WASHINGTON (AP) — House Speaker Nancy Pelosi says a committee investigating the Jan. 6 Capitol insurgency "will do the job it set out to do," despite Republicans' pledge to boycott the investigation.

Republicans will not participate, House GOP Leader Kevin McCarthy said on Wednesday, after Pelosi rejected two of his nominees for the panel, Reps. Jim Banks of Indiana and Jim Jordan of Ohio. Pelosi made it clear on Thursday that she will not relent, telling reporters that the two men “took actions that made it ridiculous to put them on such a comm.”

“It is my responsibility as Speaker of the House to ensure that we get to the truth of this, and we will not let their antics stand in our way,” Pelosi said.

Banks and Jordan are vocal supporters of former President Donald Trump, whose supporters stormed the Capitol on Jan. 6 and disrupted the certification of President Joe Biden's election; both men voted to overturn the election results in the hours following the siege.

For the time being, it is unclear whether Pelosi will attempt to appoint additional members to the panel, as she has the authority to do under committee rules. She did, however, leave the door open, saying that there are other members who would like to participate.

Unless Speaker Pelosi reverses course and seats all five Republican nominees, Republicans will refuse to participate in their sham process and instead conduct our own investigation of the facts. My full statement: https://t.co/RmgeBFo41j — Kevin McCarthy (@GOPLeader) July 21, 2021

One possibility is Illinois Rep. Adam Kinzinger, who was one of only two Republicans to vote in favor of forming the committee; the other is Wyoming Rep.

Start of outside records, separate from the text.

(** * Resume vs Job Description Evaluator: the browser front end

    A shallow embedding of [static/script.js]: input validation, the
    error / loading / results panels, the rendering of a result, the
    score animation and the [evaluateResume] request cycle.  The file
    holds the current script and an older copy of it; the two agree on
    validation, panels and request cycle and differ in the animation
    (the older one steps a timer and uses other colours, with the same
    thresholds).  The embedding follows the current script.  Numbers are
    IEEE binary64 doubles, as in the script.

    The similarity engine runs on the server; it is modelled from the
    specification. *)

From Stdlib Require Import List String Ascii Bool Arith NArith ZArith Lia.
From Stdlib Require Import Floats.
Import ListNotations.

(** Decimal literals of numbers stand for the nearest double. *)
#[local] Set Warnings "-inexact-float".

(** ** JavaScript strings

    A JavaScript string is a sequence of UTF-16 code units; [length]
    counts code units.  Literals of the script are ASCII and are written
    with [lit]. *)

Module JsString.

Definition t := list N.

Definition lit (s : string) : t :=
  map N_of_ascii (list_ascii_of_string s).

Definition length (s : t) : nat := List.length s.

(** ECMAScript [WhiteSpace] and [LineTerminator] code points, the ones
    [String.prototype.trim] strips: TAB, VT, FF, SP, NBSP, ZWNBSP, the
    category Zs, LF, CR, LS, PS. *)
Definition is_white_space (c : N) : bool :=
  ((c =? 0x09) || (c =? 0x0B) || (c =? 0x0C) || (c =? 0x20) || (c =? 0xA0)
   || (c =? 0xFEFF) || (c =? 0x1680) || ((0x2000 <=? c) && (c <=? 0x200A))
   || (c =? 0x202F) || (c =? 0x205F) || (c =? 0x3000)
   || (c =? 0x0A) || (c =? 0x0D) || (c =? 0x2028) || (c =? 0x2029))%N.

Fixpoint trimStart (s : t) : t :=
  match s with
  | c :: s' => if is_white_space c then trimStart s' else s
  | [] => []
  end.

Definition trimEnd (s : t) : t := rev (trimStart (rev s)).

Definition trim (s : t) : t := trimEnd (trimStart s).

Fixpoint startsWith (s p : t) : bool :=
  match p, s with
  | [], _ => true
  | _ :: _, [] => false
  | x :: p', y :: s' => (x =? y)%N && startsWith s' p'
  end.

(** [s.includes(p)]: [p] occurs in [s] as a contiguous run of code units. *)
Fixpoint includes (s p : t) : bool :=
  startsWith s p ||
  match s with
  | [] => false
  | _ :: s' => includes s' p
  end.

(** ASCII letters folded to lower case, other code units unchanged. *)
Definition lower_ascii (c : N) : N :=
  if ((0x41 <=? c) && (c <=? 0x5A))%N then (c + 0x20)%N else c.

Definition includes_ignoring_case (s p : t) : bool :=
  includes (map lower_ascii s) (map lower_ascii p).

Definition eqb (a b : t) : bool :=
  if list_eq_dec N.eq_dec a b then true else false.

End JsString.

Abbreviation jsstring := JsString.t.
Abbreviation lit := JsString.lit.

(** ** Numbers

    The numbers of the script are IEEE binary64 doubles. *)

Module Number.

(** The Number an integer literal denotes: the double nearest to it. *)
Definition of_Z (n : Z) : float := SF2Prim (binary_normalize prec emax n 0 false).

(** The double nearest to the fraction [num / den] of two positive
    integers, ties to even. *)
Definition nearest (num den : positive) : spec_float :=
  SFdiv prec emax (S754_finite false num 0) (S754_finite false den 0).

Definition same (x y : spec_float) : bool :=
  match x, y with
  | S754_finite s1 m1 e1, S754_finite s2 m2 e2 =>
      Bool.eqb s1 s2 && (m1 =? m2)%positive && (e1 =? e2)%Z
  | S754_zero s1, S754_zero s2 => Bool.eqb s1 s2
  | S754_infinity s1, S754_infinity s2 => Bool.eqb s1 s2
  | S754_nan, S754_nan => true
  | _, _ => false
  end.

Definition digit (d : N) : N := (0x30 + d)%N.

Fixpoint digits (fuel : nat) (n : N) (acc : jsstring) : jsstring :=
  match fuel with
  | O => acc
  | S fuel' =>
      let acc' := digit (n mod 10) :: acc in
      if (n <? 10)%N then acc' else digits fuel' (n / 10)%N acc'
  end.

(** Decimal numeral of a natural number. *)
Definition decimal (n : N) : jsstring := digits (S (N.to_nat (N.log2 n))) n [].

(** [10 ^ n] as a fraction, for any integer [n]. *)
Definition pow10_num (n : Z) : Z := if (0 <=? n)%Z then (10 ^ n)%Z else 1%Z.
Definition pow10_den (n : Z) : Z := if (0 <=? n)%Z then 1%Z else (10 ^ (- n))%Z.

(** The least [n] from [start] on with [num / den < 10 ^ n]. *)
Fixpoint position (fuel : nat) (num den : Z) (start : Z) : Z :=
  match fuel with
  | O => start
  | S fuel' =>
      if (num * pow10_den start <? pow10_num start * den)%Z then start
      else position fuel' num den (start + 1)%Z
  end.

(** Among the numerals [s * 10 ^ (n - k)] that read back as the double
    [x], the one nearest to [num / den], the exact value of [x]; of two
    equally near, the even one. *)
Definition candidate (x : spec_float) (num den n k : Z) : option Z :=
  let ynum := (num * pow10_num (k - n))%Z in
  let yden := (den * pow10_den (k - n))%Z in
  let lo := (ynum / yden)%Z in
  let hi := (lo + 1)%Z in
  let reads s :=
    (0 <? s)%Z
    && same (nearest (Z.to_pos (s * pow10_num (n - k)))
                     (Z.to_pos (pow10_den (n - k)))) x in
  match reads lo, reads hi with
  | true, true =>
      match (2 * ynum ?= (2 * lo + 1) * yden)%Z with
      | Lt => Some lo
      | Gt => Some hi
      | Eq => Some (if Z.even lo then lo else hi)
      end
  | true, false => Some lo
  | false, true => Some hi
  | false, false => None
  end.

(** The shortest such numeral: the number [k] of digits grows until a
    candidate reads back as [x]; seventeen digits always do. *)
Fixpoint shortest (fuel : nat) (x : spec_float) (num den n k : Z) : Z * Z :=
  match fuel with
  | O => ((num * pow10_num (k - n)) / (den * pow10_den (k - n)), k)%Z
  | S fuel' =>
      match candidate x num den n k with
      | Some s => (s, k)
      | None => shortest fuel' x num den n (k + 1)%Z
      end
  end.

Fixpoint strip_zeros (rev_digits : jsstring) : jsstring :=
  match rev_digits with
  | 0x30%N :: rest => match rest with [] => rev_digits | _ => strip_zeros rest end
  | _ => rev_digits
  end.

Definition zeros (n : Z) : jsstring := repeat 0x30%N (Z.to_nat n).
(** [v == 'MYCOMPANY-cloudmapper'] (line 36). The text is no numeric literal,
    so that [Number] of it is NaN: undefined, null, numbers and booleans are
    never loosely equal to it; a string is compared as a string; an array is
    first converted to its primitive, which is its [ToString]. *)
Definition eq_placeholder (v : JsVal) : bool :=
  match v with
  | JUndefined | JNull => false
  | JBool _ | JNum _ => false
  | JStr t => String.eqb t placeholder
  | JArr _ => String.eqb (ToString v) placeholder
  end.

(** ** Outcomes of running a piece of the program *)

Inductive Error : Type :=
  | TypeError (msg : string).

Inductive Outcome (St A : Type) : Type :=
  | Return (a : A) (st : St)      (* ran to the end *)
  | Exit (code : Z) (st : St)     (* process.exit(code) *)
  | Throw (e : Error) (st : St).  (* uncaught exception *)
Arguments Return {St A} a st.
Arguments Exit {St A} code st.
Arguments Throw {St A} e st.

Definition M (St A : Type) : Type := St -> Outcome St A.

Definition ret {St A} (a : A) : M St A := fun st => Return a st.

Definition bind {St A B} (m : M St A) (k : A -> M St B) : M St B :=
  fun st =>
    match m st with
    | Return a st' => k a st'
    | Exit c st' => Exit c st'
    | Throw e st' => Throw e st'
    end.

Definition throw {St A} (e : Error) : M St A := fun st => Throw e st.

Notation "'let*' x ':=' m 'in' k" := (bind m (fun x => k))
  (at level 10, x pattern, m at level 100, k at level 200).
Notation "m >>> k" := (bind m (fun _ => k))
  (at level 90, right associativity).

(** [for (var x of xs) body(x)] over an array that the body does not change. *)
Fixpoint for_of {St A} (xs : list A) (body : A -> M St unit) : M St unit :=
  match xs with
  | [] => ret tt
  | x :: rest => body x >>> for_of rest body
  end.

(** [config[key]] for the keys this program reads ([s3_bucket], [iam_role],
    [alarm_sns_arn]), none of which is a property of a primitive wrapper, of
    [Array.prototype] or of [Object.prototype]. *)
Definition get_prop {St} (config : Config) (key : string) : M St JsVal :=
  match config with
  | Mapping fields => ret (default JUndefined (fields !! key))
  | NoMapping JUndefined | NoMapping JNull =>
      throw (TypeError "Cannot read property of undefined or null")
  | NoMapping _ => ret JUndefined
  end.

(** ** The construct tree of the provisioning framework *)

(** Constructs are objects with identity: a location is the address of one, and
    two references are the same object exactly when the locations are equal. *)
Abbreviation loc := nat (only parsing).

(** Condition expressions; an operand is a literal or a reference to a
    provisioning-time parameter. *)
Inductive CfnValue : Type :=
  | Lit (v : JsVal)
  | Ref (parameter : string).

Inductive ConditionExpression : Type :=
  | FnEquals (lhs rhs : CfnValue)
  | FnNot (e : ConditionExpression)
  | FnAnd (e1 e2 : ConditionExpression)
  | FnOr (e1 e2 : ConditionExpression).

(** [cdk.Fn.conditionEquals(lhs, rhs)] *)
Definition conditionEquals (lhs rhs : JsVal) : ConditionExpression :=
  FnEquals (Lit lhs) (Lit rhs).

Inductive SubnetType : Type := PUBLIC | PRIVATE.

Inductive RouteTarget : Type := InternetGateway | NatDevice | NoTarget.

(** What a construct carries besides its place in the tree and its condition
    slot. *)
Inductive Props : Type :=
  | SubnetProps (subnetType : SubnetType) (availabilityZone : nat)
  | RouteProps (destinationCidrBlock : string) (target : RouteTarget)
  | ConditionProps (expression : ConditionExpression)
  | NoProps.

(** [obj.cfnOptions], which the resources have: the condition slot, empty
    when it was never assigned. *)
Record CfnOptions : Type := mkOptions {
  condition : option loc               (* obj.cfnOptions.condition *)
}.

(** A construct. Only a resource has options; on any other construct
    [obj.cfnOptions] is [undefined]. *)
Record Construct : Type := mkConstruct {
  constructor_name : string;           (* obj.constructor.name *)
  node_id : string;                    (* obj.node.id *)
  children : list loc;                 (* obj.node.children *)
  cfnOptions : option CfnOptions;      (* obj.cfnOptions *)
  props : Props
}.

(** The condition a construct is gated by: the one in the slot of its
    options, none when the slot is empty or there are no options. *)
Definition cfnOptions_condition (c : Construct) : option loc :=
  match cfnOptions c with
  | Some options => condition options
  | None => None
  end.

Abbreviation Heap := (list Construct) (only parsing).

(** The process as the constructor sees it: what was printed, and the
    constructs that exist. *)
Record World : Type := mkWorld {
  console : list string;
  heap : Heap
}.

Definition console_log (line : string) : M World unit :=
  fun w => Return tt (mkWorld (console w ++ [line]) (heap w)).

Definition process_exit {A} (code : Z) : M World A :=
  fun w => Exit code w.

(** [new C(...)]: the new construct gets an address no other construct has. *)
Definition new (c : Construct) : M World loc :=
  fun w => Return (length (heap w)) (mkWorld (console w) (heap w ++ [c])).

(** Following a reference; an array slot that holds no construct reads as
    [undefined], whose properties cannot be read. *)
Definition deref (l : loc) : M World Construct :=
  fun w =>
    match heap w !! l with
    | Some c => Return c w
    | None => Throw (TypeError "Cannot read property of undefined") w
    end.

(** The construct [c] once its slot holds [cond]. *)
Definition with_condition (c : Construct) (cond : loc) : Construct :=
  mkConstruct (constructor_name c) (node_id c) (children c)
    (Some (mkOptions (Some cond))) (props c).

(** [c.cfnOptions.condition = cond] for the construct [c] at [l]: a TypeError
    when [c.cfnOptions] is [undefined]. *)
Definition set_cfnOptions_condition (l : loc) (cond : loc) : M World unit :=
  fun w =>
    match heap w !! l with
    | Some c =>
        match cfnOptions c with
        | Some _ =>
            Return tt
              (mkWorld (console w) (<[l := with_condition c cond]> (heap w)))
        | None =>
            Throw (TypeError "Cannot set property 'condition' of undefined") w
        end
    | None => Throw (TypeError "Cannot read property 'cfnOptions' of undefined") w
    end.

(** ** Creation conditions at provisioning time *)

(** Modelled from the spec: the value of an operand of a condition in the
    provisioning service, which is not part of this repository, once the
    parameter values are known. Operands are compared as text; a parameter
    reference stands for the value substituted for it. *)
Definition value_of (params : string -> string) (v : CfnValue) : string :=
  match v with
  | Lit x => ToString x
  | Ref p => params p
  end.

(** Modelled from the spec: the truth value of a condition of the
    provisioning service under a substitution of parameter values. *)
Fixpoint holds (params : string -> string) (e : ConditionExpression) : bool :=
  match e with
  | FnEquals lhs rhs => String.eqb (value_of params lhs) (value_of params rhs)
  | FnNot e1 => negb (holds params e1)
  | FnAnd e1 e2 => holds params e1 && holds params e2
  | FnOr e1 e2 => holds params e1 || holds params e2
  end.

(** Modelled from the spec: a resource is created unless its condition slot
    names a condition that evaluates to false. *)
Definition materialized (params : string -> string) (h : Heap) (c : Construct)
  : bool :=
  match cfnOptions_condition c with
  | None => true
  | Some l =>
      match h !! l with
      | Some cond =>
          match props cond with
          | ConditionProps e => holds params e
          | _ => true
          end
      | None => true
      end
  end.

(** ** The network *)

(** [vpc.publicSubnets] and [vpc.privateSubnets]: arrays of references. *)
Record Vpc : Type := mkVpc {
  publicSubnets : list loc;
  privateSubnets : list loc
}.

(** Modelled from the spec: the class names of the two kinds of subnet of the
    resource-graph library. *)
Definition subnet_class (t : SubnetType) : string :=
  match t with PUBLIC => "PublicSubnet" | PRIVATE => "PrivateSubnet" end.

(** Modelled from the spec: the child resources of a subnet of the
    resource-graph library (aws-ec2), which is not part of this repository: the
    route table, the association of the table to the subnet, and the default
    route; each is a resource with an empty condition slot. *)
Definition CfnRouteTable : Construct :=
  mkConstruct "CfnRouteTable" "RouteTable" [] (Some (mkOptions None)) NoProps.

(** Modelled from the spec: the association of the route table to the subnet,
    a child resource of a subnet of the resource-graph library. *)
Definition CfnSubnetRouteTableAssociation : Construct :=
  mkConstruct "CfnSubnetRouteTableAssociation" "RouteTableAssociation" []
    (Some (mkOptions None)) NoProps.

(** Modelled from the spec: the default route, a child resource of a subnet of
    the resource-graph library; the route-resource type is "CfnRoute". *)
Definition CfnRoute (target : RouteTarget) : Construct :=
  mkConstruct "CfnRoute" "DefaultRoute" [] (Some (mkOptions None))
    (RouteProps "0.0.0.0/0" target).

(** Modelled from the spec: the subnet construct of the resource-graph
    library, with its three children; the subnet itself is no resource. *)
Definition Subnet (t : SubnetType) (az : nat) (table assoc route : loc)
  : Construct :=
  mkConstruct (subnet_class t) (subnet_class t +:+ pretty (S az))
    [table; assoc; route] None (SubnetProps t az).

(** Modelled from the spec: the constructor of a subnet of the resource-graph
    library, which creates the three child resources and then the subnet. *)
Definition new_Subnet (t : SubnetType) (az : nat) (target : RouteTarget)
  : M World loc :=
  let* table := new CfnRouteTable in
  let* assoc := new CfnSubnetRouteTableAssociation in
  let* route := new (CfnRoute target) in
  new (Subnet t az table assoc route).
(** C4.  The confidence label that [predict] attaches to a parsed
    prediction value [p] is "high" when [p > 0.7], "medium" when
    [0.3 < p <= 0.7] and "low" when [p <= 0.3]; 0.85 is labelled "high",
    0.5 "medium" and 0.1 "low". *)
Theorem confidence_level_thresholds (p : float) :
  (forall request w resp w',
      predict cfg request w = (Return resp, w') ->
      confidence resp = confidence_level (prediction resp))
  /\ (float_gt p lit_0_7 = true -> confidence_level p = "high")
  /\ (float_gt p lit_0_3 = true -> float_le p lit_0_7 = true ->
      confidence_level p = "medium")
  /\ (float_le p lit_0_3 = true -> confidence_level p = "low")
  /\ confidence_level lit_0_85 = "high"
  /\ confidence_level lit_0_5 = "medium"
  /\ confidence_level lit_0_1 = "low".
Proof.
  split; [|repeat split].
  - intros request w resp w'. unfold predict.
    destruct (negb _); [discriminate|].
    unfold bind, Monad_M.
    destruct (call_endpoint_with_retry _ _ _ _) as [[r|e] w1]; [|discriminate].
    destruct (read_decode r w1) as [[decoded|e] w2]; [|discriminate].
    destruct (float_of_str _ w2) as [[x|e] w3]; [|discriminate].
    cbn. intros H. injection H as <- _. reflexivity.
  - intros Hhigh. unfold confidence_level. rewrite Hhigh. reflexivity.
  - intros Hlow Hle. unfold confidence_level.
    rewrite (float_le_not_gt _ _ Hle), Hlow. reflexivity.
  - intros Hle. unfold confidence_level.
    rewrite (float_le_0_3_not_gt_0_7 _ Hle), (float_le_not_gt _ _ Hle).
    reflexivity.
Qed.

(** C1.  In [call_endpoint_with_retry], take any attempt whose call
    returns a response with [elapsed > 5.0].  While attempts remain
    ([attempt < max_retries - 1]) the response is dropped, [time.sleep(1)]
    runs, and the loop goes on with the next attempt; on the final attempt
    the slow response is returned. *)
Theorem slow_success_retried_unless_final csv max_retries attempt w c r :
  runtime cfg = Some c ->
  0 <= attempt < max_retries ->
  remote w 0%nat = Responds r ->
  float_gt (elapsed_in w) lit_5_0 = true ->
  loop_from cfg csv max_retries attempt w =
    (if attempt <? max_retries - 1
     then loop_from cfg csv max_retries (attempt + 1)
            (slept 1 (after_response cfg csv w))
     else (Return r, after_response cfg csv w))
  /\ log (slept 1 (after_response cfg csv w))
     = (log w ++ [the_call cfg csv; Sleep 1])%list
  /\ log (after_response cfg csv w) = (log w ++ [the_call cfg csv])%list.
Proof.
  intros Hc Hk Hr Hslow. split; [|split].
  - rewrite (loop_from_step cfg csv max_retries attempt w Hk).
    rewrite (attempt_body_responds cfg csv max_retries attempt w c r Hc Hr).
    rewrite Hslow. cbn [andb].
    destruct (attempt <? max_retries - 1); reflexivity.
  - cbn. rewrite <- app_assoc. reflexivity.
  - reflexivity.
Qed.

(** C2.  With 17 features (so [max_retries = 3]): if the first two calls
    raise [ClientError] with code "ModelError" and the third returns a body
    that reads as the float [p], then [predict] returns [p] with its label,
    answered with 200, and the effects are: call, pause of [2^0 = 1], call,
    pause of [2^1 = 2], call.  The latency of the third call plays no role,
    the third attempt being the last. *)
Theorem model_error_twice_then_success request w c msg1 msg2 r p :
  runtime cfg = Some c ->
  List.length (features request) = 17%nat ->
  remote w 0%nat = Fails (ClientError "ModelError" msg1) ->
  remote w 1%nat = Fails (ClientError "ModelError" msg2) ->
  remote w 2%nat = Responds r ->
  body_float r = inr p ->
  let call := the_call cfg (csv_of (features request)) in
  fst (predict cfg request w)
    = Return {| prediction := p; confidence := confidence_level p |}
  /\ http_status (fst (predict cfg request w)) = 200
  /\ log (snd (predict cfg request w))
     = (log w ++ [call; Sleep 1; call; Sleep 2; call])%list.
Proof.
  intros Hc Hlen H0 H1 H2 Hp call.
  set (csv := csv_of (features request)).
  set (w1 := slept (2 ^ 0) (after_failure cfg csv w)).
  set (w2 := slept (2 ^ 1) (after_failure cfg csv w1)).
  assert (Hcall : call_endpoint_with_retry cfg (features request) 3 w
                  = (Return r, after_response cfg csv w2)).
  { rewrite call_endpoint_with_retry_loop_from. fold csv.
    rewrite (loop_from_step cfg csv 3 0 w) by lia.
    rewrite (attempt_body_client_error cfg csv 3 0 w c _ msg1 Hc H0).
    cbn [String.eqb Ascii.eqb Bool.eqb andb Z.ltb Z.sub Z.compare Z.add
         Z.opp Z.pos_sub Pos.compare Pos.compare_cont Pos.pred_double].
    change (0 + 1) with 1. fold w1.
    rewrite (loop_from_step cfg csv 3 1 w1) by lia.
    rewrite (attempt_body_client_error cfg csv 3 1 w1 c _ msg2 Hc H1).
    cbn [String.eqb Ascii.eqb Bool.eqb andb Z.ltb Z.sub Z.compare Z.add
         Z.opp Z.pos_sub Pos.compare Pos.compare_cont Pos.pred_double].
    change (1 + 1) with 2. fold w2.
    rewrite (loop_from_step cfg csv 3 2 w2) by lia.
    rewrite (attempt_body_responds cfg csv 3 2 w2 c r Hc H2).
    change (2 <? 3 - 1) with false. rewrite andb_false_r. reflexivity. }
  rewrite (predict_retry_returns cfg request w r _ Hlen Hcall), Hp.
  cbn [fst snd http_status]. repeat split.
  cbn. rewrite <- !app_assoc. reflexivity.
Qed.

Liz Cheney, who has already been appointed by Pelosi to sit on the panel alongside seven Democrats, ensuring they have a quorum to proceed regardless of whether other Republicans participate or not.

The fight over the panel exemplifies the raw political tensions in Congress that have only grown since the insurgency, and it raises the possibility that the investigation — the only comprehensive probe currently underway into the attack — will be done almost entirely by Democrats. The House voted in May to create an independent investigation that would have been evenly split between Democrats and Republicans.

McCarthy called Pelosi's move an "egregious abuse of power" that will harm Congress.

“Unless Speaker Pelosi reverses course and seats all five Republican nominees, Republicans will refuse to participate in their sham process and will instead conduct our own investigation of the facts,” McCarthy said.

McCarthy has stated that the panel has lost “all legitimacy” because Pelosi refused to allow Republicans to name their own members. It is unclear how McCarthy would lead a separate investigation because the minority does not have the power to create committees.

Despite the violent insurgency of Trump supporters that sent many lawmakers fleeing for their lives, most Republicans have remained loyal to Trump. McCarthy would not say whether Republicans would participate in the investigation for weeks, but he sent the five names to Pelosi on Monday.

McCarthy's three other picks — Illinois Rep. Rodney Davis, North Dakota Rep. Kelly Armstrong, and Texas Rep. Troy Nehls — were accepted by Pelosi, but McCarthy stated that all five would participate or none would.

Nehls voted to overturn Biden's victory, while Armstrong and Davis voted to certify the election.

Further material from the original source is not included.